**What you will do:**
Please show every line from the entries that carries the word "concat".

**The input:**
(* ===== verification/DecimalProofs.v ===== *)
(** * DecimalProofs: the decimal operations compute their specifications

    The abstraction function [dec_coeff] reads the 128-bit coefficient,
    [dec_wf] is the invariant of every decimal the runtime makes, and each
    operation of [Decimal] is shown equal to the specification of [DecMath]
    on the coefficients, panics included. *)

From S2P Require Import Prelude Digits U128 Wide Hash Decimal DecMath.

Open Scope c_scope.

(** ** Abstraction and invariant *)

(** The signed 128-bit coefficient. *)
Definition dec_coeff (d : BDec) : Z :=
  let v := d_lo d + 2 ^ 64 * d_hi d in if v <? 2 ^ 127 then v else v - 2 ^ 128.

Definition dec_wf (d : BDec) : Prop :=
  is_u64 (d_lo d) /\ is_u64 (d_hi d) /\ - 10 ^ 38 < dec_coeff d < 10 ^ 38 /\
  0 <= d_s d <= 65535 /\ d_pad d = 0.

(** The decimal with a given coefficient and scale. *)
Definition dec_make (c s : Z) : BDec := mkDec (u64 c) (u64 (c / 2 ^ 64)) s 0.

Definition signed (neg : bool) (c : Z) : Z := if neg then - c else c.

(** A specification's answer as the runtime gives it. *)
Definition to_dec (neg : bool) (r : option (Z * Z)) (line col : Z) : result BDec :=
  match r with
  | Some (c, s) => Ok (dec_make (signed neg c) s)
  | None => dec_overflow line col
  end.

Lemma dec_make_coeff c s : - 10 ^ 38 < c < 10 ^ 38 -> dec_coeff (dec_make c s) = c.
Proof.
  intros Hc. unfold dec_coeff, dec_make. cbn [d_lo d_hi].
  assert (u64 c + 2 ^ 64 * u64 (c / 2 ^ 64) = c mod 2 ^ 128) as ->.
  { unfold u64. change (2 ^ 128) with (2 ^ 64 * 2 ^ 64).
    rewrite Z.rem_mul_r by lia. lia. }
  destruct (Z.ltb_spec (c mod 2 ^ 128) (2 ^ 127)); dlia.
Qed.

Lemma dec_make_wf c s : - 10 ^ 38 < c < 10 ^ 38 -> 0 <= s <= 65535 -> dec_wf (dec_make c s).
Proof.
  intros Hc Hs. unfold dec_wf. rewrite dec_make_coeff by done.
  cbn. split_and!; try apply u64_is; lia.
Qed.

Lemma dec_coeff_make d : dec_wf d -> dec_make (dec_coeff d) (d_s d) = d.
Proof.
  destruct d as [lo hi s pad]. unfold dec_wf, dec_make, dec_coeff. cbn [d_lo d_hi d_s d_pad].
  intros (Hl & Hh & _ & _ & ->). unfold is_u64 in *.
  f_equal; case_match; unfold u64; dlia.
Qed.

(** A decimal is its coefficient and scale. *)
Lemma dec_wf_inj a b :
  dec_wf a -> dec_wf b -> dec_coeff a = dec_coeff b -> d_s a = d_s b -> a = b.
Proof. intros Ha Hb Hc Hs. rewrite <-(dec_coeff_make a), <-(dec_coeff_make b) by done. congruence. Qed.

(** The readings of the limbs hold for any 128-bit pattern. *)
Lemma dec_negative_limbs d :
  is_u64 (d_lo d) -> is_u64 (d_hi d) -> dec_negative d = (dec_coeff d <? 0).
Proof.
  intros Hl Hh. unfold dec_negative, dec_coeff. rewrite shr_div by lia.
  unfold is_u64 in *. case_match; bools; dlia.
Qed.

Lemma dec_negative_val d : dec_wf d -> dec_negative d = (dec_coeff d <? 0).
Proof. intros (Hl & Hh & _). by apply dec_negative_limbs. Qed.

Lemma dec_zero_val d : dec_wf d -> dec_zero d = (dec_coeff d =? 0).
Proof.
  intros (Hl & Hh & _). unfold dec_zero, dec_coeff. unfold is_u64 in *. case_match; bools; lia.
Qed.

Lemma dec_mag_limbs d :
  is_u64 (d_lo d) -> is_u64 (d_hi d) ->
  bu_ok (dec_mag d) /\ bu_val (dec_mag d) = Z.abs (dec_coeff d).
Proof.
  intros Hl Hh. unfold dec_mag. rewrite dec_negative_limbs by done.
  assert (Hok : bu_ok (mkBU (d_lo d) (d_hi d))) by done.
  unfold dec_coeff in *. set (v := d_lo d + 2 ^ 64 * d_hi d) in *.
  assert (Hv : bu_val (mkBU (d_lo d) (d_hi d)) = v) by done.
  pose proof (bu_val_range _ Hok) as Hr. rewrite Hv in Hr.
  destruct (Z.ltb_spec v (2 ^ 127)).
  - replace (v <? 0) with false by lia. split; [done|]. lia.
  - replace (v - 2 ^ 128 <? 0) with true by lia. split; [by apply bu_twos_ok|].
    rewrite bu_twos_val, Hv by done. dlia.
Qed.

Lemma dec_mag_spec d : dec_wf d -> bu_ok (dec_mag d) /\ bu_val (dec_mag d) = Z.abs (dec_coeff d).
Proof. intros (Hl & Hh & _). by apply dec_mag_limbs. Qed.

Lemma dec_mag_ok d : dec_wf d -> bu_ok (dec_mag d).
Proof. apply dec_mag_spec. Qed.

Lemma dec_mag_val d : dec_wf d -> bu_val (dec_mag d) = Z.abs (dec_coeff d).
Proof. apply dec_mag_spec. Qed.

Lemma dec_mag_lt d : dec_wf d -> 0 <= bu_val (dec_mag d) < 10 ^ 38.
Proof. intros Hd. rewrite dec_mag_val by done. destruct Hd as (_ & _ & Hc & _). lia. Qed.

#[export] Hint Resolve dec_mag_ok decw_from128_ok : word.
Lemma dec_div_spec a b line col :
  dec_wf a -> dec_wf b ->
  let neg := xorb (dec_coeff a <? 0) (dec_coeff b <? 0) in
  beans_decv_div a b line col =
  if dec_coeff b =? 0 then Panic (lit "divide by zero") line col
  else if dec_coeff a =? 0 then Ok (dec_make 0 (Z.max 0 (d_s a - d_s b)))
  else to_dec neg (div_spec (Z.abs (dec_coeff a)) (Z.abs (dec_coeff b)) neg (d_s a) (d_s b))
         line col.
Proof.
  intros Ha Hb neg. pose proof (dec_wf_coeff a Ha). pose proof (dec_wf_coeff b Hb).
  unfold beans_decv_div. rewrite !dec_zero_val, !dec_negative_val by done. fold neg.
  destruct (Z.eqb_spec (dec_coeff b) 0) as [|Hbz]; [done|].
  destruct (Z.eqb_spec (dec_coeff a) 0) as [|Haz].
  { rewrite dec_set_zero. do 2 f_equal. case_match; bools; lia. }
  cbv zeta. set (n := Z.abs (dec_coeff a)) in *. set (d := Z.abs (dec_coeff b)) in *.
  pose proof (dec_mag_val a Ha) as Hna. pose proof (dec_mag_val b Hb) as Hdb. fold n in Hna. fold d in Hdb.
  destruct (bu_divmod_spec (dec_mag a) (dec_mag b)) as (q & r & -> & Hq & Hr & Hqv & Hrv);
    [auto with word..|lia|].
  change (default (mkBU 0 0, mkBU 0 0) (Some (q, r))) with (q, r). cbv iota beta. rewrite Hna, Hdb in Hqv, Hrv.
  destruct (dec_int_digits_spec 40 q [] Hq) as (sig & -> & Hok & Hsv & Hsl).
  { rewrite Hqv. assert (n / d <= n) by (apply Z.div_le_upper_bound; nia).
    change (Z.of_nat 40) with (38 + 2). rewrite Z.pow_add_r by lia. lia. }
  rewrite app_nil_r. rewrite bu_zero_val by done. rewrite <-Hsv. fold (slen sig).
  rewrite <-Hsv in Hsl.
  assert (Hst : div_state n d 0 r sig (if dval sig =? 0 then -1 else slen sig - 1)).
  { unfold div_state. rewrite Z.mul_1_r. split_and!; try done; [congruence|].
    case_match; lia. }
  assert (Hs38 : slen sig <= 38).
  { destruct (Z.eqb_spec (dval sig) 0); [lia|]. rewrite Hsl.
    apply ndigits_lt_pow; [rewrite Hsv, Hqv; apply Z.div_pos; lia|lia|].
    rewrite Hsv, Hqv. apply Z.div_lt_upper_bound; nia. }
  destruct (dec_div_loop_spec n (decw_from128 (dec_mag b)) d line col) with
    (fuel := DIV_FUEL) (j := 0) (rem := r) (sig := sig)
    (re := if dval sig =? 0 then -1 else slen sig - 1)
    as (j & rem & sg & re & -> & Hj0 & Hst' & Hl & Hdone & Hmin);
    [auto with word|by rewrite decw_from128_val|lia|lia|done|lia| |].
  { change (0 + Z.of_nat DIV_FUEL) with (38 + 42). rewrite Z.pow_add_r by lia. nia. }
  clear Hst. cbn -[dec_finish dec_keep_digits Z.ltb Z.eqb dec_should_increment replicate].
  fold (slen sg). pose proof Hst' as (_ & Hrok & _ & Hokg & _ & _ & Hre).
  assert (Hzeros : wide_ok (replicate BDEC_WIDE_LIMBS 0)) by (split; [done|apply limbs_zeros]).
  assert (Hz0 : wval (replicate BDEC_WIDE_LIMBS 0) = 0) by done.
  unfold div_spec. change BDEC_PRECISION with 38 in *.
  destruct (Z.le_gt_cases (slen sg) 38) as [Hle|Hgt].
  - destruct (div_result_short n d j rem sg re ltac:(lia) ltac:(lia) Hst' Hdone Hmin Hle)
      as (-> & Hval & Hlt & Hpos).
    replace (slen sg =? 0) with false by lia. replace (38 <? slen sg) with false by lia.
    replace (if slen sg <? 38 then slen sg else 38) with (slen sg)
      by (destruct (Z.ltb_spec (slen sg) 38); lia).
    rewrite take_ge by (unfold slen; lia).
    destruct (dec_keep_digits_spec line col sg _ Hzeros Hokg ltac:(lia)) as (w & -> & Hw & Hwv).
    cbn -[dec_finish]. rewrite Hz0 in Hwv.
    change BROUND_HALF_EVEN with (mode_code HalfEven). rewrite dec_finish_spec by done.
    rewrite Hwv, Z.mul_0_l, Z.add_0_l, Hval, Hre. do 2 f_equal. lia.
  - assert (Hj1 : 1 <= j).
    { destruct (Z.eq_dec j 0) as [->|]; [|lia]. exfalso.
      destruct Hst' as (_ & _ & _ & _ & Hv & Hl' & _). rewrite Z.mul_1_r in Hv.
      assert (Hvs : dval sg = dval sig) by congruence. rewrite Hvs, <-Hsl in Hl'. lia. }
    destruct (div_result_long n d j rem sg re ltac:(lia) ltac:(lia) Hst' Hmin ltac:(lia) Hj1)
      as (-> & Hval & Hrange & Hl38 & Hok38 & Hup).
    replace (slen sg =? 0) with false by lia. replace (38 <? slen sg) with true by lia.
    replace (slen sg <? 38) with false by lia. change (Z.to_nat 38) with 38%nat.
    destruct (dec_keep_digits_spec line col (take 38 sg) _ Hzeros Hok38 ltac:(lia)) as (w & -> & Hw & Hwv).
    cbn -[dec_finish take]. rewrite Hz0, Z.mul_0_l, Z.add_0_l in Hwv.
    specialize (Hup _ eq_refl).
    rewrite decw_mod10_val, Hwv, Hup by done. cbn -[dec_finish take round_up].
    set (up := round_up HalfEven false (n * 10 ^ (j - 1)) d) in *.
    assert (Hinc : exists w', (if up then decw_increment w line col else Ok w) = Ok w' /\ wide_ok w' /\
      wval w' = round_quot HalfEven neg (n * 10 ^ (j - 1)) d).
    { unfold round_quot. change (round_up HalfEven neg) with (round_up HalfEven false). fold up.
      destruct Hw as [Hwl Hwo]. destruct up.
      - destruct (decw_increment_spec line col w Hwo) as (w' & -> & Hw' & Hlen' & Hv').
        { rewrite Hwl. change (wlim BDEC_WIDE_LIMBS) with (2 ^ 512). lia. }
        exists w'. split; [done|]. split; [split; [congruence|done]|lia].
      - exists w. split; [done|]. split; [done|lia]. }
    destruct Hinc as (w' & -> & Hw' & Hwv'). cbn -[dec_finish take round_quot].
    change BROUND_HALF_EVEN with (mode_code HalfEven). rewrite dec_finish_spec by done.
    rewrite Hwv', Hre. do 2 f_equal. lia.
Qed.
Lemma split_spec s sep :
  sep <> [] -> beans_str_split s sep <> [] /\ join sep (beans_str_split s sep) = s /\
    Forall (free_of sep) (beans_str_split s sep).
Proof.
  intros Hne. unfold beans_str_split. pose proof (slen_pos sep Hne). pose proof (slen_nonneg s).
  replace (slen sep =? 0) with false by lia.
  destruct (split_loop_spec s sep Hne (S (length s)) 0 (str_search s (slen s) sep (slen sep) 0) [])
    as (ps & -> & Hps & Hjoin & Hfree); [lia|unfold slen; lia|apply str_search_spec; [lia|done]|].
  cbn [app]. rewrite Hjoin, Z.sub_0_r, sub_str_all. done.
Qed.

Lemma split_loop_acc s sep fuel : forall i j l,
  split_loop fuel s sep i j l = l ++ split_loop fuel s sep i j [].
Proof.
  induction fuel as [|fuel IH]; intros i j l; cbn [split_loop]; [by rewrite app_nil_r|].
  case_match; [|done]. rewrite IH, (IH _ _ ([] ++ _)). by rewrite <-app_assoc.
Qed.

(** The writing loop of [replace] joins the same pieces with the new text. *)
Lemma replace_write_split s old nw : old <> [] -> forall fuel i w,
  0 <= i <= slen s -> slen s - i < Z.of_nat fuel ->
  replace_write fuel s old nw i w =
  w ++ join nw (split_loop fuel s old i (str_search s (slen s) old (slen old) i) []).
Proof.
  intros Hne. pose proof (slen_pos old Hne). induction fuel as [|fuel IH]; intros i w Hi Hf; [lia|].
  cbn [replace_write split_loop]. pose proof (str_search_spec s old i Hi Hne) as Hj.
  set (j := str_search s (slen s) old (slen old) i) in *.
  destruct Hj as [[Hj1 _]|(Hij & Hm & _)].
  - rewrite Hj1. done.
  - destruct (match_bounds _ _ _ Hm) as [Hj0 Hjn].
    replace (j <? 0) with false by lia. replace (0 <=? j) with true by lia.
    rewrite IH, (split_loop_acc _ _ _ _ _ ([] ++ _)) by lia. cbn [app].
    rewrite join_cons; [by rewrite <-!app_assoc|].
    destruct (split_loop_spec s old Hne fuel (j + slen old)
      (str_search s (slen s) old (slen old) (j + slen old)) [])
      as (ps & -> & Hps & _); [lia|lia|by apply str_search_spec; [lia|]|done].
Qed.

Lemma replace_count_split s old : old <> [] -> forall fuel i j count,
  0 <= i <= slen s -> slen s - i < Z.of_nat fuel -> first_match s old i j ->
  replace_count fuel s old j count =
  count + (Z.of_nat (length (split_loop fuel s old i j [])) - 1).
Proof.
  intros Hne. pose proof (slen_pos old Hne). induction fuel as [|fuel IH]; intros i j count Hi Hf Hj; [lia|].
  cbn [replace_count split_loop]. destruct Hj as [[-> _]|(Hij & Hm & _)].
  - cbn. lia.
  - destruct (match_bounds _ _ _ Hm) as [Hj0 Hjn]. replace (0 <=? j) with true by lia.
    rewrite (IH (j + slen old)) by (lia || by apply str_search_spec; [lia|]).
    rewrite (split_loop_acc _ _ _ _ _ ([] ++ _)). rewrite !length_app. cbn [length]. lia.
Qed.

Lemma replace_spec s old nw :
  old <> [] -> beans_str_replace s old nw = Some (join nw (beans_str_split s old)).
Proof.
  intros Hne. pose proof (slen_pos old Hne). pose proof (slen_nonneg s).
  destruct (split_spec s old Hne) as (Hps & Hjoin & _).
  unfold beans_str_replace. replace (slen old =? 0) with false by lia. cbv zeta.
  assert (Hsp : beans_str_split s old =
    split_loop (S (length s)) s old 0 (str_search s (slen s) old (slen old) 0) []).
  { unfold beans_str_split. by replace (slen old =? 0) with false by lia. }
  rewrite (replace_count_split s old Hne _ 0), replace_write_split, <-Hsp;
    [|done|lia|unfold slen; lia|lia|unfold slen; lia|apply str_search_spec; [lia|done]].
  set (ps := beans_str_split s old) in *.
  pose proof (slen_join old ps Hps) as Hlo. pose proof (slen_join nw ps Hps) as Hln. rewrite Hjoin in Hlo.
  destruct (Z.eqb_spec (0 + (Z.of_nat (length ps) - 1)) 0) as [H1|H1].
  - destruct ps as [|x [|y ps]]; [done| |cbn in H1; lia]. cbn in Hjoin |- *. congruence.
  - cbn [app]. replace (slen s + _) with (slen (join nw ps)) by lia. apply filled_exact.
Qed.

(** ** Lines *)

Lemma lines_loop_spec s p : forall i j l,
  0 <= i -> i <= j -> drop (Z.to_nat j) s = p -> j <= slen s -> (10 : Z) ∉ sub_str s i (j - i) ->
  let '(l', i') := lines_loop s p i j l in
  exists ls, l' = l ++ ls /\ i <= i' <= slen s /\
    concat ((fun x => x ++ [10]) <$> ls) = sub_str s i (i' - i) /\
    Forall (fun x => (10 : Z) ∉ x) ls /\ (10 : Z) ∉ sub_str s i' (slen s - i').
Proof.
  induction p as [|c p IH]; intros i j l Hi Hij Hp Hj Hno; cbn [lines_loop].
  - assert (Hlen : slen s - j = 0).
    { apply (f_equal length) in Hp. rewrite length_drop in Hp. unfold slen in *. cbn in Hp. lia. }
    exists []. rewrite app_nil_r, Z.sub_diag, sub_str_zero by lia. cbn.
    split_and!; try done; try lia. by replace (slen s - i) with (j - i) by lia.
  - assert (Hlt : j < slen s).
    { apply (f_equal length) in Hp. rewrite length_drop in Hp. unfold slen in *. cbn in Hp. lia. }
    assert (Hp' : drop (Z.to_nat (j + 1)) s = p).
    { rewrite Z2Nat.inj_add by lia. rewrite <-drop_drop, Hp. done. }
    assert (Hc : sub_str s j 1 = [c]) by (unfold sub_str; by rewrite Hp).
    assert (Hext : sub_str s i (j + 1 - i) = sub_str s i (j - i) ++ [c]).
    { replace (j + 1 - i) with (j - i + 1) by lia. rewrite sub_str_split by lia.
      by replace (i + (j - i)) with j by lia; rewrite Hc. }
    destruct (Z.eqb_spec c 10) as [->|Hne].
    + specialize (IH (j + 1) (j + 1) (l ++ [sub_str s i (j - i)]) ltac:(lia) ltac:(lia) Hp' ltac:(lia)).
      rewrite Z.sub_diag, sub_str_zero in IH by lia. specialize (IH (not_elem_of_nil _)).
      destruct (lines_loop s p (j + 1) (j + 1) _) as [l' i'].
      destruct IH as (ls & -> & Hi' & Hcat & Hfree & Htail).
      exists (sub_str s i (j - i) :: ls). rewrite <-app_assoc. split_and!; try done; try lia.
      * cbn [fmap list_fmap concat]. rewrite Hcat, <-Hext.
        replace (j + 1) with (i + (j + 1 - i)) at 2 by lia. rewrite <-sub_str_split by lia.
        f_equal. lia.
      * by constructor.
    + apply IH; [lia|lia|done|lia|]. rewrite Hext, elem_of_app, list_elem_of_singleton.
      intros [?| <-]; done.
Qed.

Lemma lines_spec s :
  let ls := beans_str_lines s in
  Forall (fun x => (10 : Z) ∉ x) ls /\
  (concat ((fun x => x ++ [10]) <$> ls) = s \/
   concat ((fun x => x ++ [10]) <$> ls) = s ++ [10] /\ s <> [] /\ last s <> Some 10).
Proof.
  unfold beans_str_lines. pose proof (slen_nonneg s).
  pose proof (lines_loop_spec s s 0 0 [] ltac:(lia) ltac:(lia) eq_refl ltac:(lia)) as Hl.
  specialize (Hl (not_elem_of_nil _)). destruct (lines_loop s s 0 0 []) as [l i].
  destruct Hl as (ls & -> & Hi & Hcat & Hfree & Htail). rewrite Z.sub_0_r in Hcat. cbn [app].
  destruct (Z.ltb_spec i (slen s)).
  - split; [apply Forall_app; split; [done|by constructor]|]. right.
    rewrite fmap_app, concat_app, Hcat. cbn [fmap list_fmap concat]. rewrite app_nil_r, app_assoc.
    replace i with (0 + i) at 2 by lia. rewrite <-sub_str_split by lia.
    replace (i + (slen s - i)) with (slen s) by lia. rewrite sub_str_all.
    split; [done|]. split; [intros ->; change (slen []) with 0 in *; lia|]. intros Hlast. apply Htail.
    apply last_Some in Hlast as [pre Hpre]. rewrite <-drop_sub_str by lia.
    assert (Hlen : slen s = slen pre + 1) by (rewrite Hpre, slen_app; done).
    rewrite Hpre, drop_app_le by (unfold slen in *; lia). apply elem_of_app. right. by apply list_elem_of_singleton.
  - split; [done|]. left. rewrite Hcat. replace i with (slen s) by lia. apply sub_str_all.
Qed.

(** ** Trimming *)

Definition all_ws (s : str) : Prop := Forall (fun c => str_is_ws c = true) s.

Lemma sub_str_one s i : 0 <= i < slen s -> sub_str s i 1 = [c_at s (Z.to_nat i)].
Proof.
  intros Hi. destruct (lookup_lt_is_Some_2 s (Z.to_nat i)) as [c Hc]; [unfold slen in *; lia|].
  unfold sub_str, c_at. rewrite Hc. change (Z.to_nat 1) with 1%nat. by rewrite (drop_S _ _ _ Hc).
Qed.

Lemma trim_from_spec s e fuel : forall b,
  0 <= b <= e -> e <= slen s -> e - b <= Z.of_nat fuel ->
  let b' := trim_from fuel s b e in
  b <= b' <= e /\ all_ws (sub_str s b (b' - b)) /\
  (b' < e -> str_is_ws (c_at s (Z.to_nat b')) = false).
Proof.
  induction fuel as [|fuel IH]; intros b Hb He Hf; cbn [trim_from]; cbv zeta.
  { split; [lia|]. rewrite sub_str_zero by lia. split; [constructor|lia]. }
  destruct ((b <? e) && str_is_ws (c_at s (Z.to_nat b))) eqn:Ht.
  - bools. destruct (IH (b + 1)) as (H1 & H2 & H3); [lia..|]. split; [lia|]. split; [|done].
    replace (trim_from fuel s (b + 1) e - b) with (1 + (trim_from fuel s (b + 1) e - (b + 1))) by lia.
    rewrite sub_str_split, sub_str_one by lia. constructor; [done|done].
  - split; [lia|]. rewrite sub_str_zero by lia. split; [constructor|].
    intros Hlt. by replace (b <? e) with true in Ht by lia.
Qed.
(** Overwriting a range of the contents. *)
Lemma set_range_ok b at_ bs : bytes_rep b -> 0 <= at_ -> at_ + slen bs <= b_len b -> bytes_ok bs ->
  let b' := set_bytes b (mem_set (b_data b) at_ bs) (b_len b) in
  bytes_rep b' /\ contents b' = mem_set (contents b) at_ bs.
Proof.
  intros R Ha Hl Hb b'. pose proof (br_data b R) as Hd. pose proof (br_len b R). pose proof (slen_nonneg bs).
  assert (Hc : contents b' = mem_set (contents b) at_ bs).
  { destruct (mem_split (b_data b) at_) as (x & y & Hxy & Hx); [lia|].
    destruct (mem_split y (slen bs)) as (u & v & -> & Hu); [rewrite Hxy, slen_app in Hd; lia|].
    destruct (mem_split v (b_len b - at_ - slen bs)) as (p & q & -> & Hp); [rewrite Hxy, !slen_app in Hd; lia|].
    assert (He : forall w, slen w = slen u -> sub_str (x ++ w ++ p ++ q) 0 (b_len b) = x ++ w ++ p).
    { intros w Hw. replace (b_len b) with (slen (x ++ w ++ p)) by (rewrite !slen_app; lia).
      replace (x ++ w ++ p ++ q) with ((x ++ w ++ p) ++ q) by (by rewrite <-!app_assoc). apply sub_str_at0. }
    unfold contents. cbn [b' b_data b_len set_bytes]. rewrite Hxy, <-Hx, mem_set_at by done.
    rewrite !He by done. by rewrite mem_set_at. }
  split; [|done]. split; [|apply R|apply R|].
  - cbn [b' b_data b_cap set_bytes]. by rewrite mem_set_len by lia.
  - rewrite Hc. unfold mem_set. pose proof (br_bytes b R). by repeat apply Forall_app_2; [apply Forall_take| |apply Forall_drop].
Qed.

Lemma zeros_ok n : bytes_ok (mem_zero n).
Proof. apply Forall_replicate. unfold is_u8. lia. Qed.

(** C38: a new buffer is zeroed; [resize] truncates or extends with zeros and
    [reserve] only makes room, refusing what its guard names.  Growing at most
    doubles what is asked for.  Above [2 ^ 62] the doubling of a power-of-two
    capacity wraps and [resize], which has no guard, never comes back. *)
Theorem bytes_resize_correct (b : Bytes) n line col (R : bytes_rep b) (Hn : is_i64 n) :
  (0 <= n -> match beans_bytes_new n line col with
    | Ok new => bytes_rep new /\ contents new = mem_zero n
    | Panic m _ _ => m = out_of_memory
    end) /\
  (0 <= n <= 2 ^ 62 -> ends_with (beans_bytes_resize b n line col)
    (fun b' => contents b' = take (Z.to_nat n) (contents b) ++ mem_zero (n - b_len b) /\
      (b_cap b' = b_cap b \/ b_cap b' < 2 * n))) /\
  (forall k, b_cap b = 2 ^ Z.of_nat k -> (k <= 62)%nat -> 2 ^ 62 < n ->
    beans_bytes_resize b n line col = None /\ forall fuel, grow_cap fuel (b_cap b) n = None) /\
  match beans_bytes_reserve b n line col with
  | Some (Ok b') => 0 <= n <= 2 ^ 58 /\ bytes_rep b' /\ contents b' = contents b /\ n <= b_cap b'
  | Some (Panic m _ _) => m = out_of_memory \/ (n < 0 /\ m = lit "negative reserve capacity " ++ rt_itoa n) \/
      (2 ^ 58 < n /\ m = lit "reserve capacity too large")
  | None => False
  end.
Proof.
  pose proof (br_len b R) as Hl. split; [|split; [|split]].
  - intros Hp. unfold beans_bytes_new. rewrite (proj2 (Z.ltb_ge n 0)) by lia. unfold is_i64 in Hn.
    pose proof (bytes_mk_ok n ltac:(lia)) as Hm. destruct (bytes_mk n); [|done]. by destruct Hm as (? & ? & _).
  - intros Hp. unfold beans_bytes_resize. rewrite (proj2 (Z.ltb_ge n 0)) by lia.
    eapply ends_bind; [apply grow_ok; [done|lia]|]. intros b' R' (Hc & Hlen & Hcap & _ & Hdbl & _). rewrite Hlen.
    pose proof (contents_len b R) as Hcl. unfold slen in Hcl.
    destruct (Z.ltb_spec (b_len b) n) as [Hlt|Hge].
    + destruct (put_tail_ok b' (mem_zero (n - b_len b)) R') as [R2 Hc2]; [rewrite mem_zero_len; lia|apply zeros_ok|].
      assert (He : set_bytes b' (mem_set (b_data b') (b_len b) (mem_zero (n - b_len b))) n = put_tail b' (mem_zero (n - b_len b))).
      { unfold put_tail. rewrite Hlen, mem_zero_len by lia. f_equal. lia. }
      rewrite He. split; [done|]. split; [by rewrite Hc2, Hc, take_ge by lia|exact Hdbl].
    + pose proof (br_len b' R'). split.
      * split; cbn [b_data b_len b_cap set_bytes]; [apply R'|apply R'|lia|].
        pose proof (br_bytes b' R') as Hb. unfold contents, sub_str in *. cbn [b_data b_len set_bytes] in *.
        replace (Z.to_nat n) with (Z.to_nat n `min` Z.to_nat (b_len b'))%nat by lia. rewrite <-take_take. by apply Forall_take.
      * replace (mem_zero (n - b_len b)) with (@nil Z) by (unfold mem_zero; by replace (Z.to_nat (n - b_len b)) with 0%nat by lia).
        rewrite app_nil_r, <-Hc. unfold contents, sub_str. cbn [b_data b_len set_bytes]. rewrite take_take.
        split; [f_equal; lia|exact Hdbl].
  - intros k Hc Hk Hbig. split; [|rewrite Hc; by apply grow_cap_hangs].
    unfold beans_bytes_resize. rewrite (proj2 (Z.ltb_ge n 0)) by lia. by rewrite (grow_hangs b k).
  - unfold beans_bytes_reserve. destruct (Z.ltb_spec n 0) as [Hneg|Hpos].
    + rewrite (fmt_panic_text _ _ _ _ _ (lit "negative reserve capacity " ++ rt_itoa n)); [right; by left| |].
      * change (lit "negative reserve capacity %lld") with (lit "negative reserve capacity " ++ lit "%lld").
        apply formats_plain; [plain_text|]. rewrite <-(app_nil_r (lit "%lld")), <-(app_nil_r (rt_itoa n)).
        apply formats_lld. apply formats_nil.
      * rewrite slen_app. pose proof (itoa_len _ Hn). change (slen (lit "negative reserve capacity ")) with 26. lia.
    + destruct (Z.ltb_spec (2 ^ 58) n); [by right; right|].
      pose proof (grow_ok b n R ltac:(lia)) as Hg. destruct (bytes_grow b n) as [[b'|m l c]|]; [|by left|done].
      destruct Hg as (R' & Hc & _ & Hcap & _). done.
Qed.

**Your response:**
    concat ((fun x => x ++ [10]) <$> ls) = sub_str s i (i' - i) /\
      * cbn [fmap list_fmap concat]. rewrite Hcat, <-Hext.
  (concat ((fun x => x ++ [10]) <$> ls) = s \/
   concat ((fun x => x ++ [10]) <$> ls) = s ++ [10] /\ s <> [] /\ last s <> Some 10).
    rewrite fmap_app, concat_app, Hcat. cbn [fmap list_fmap concat]. rewrite app_nil_r, app_assoc.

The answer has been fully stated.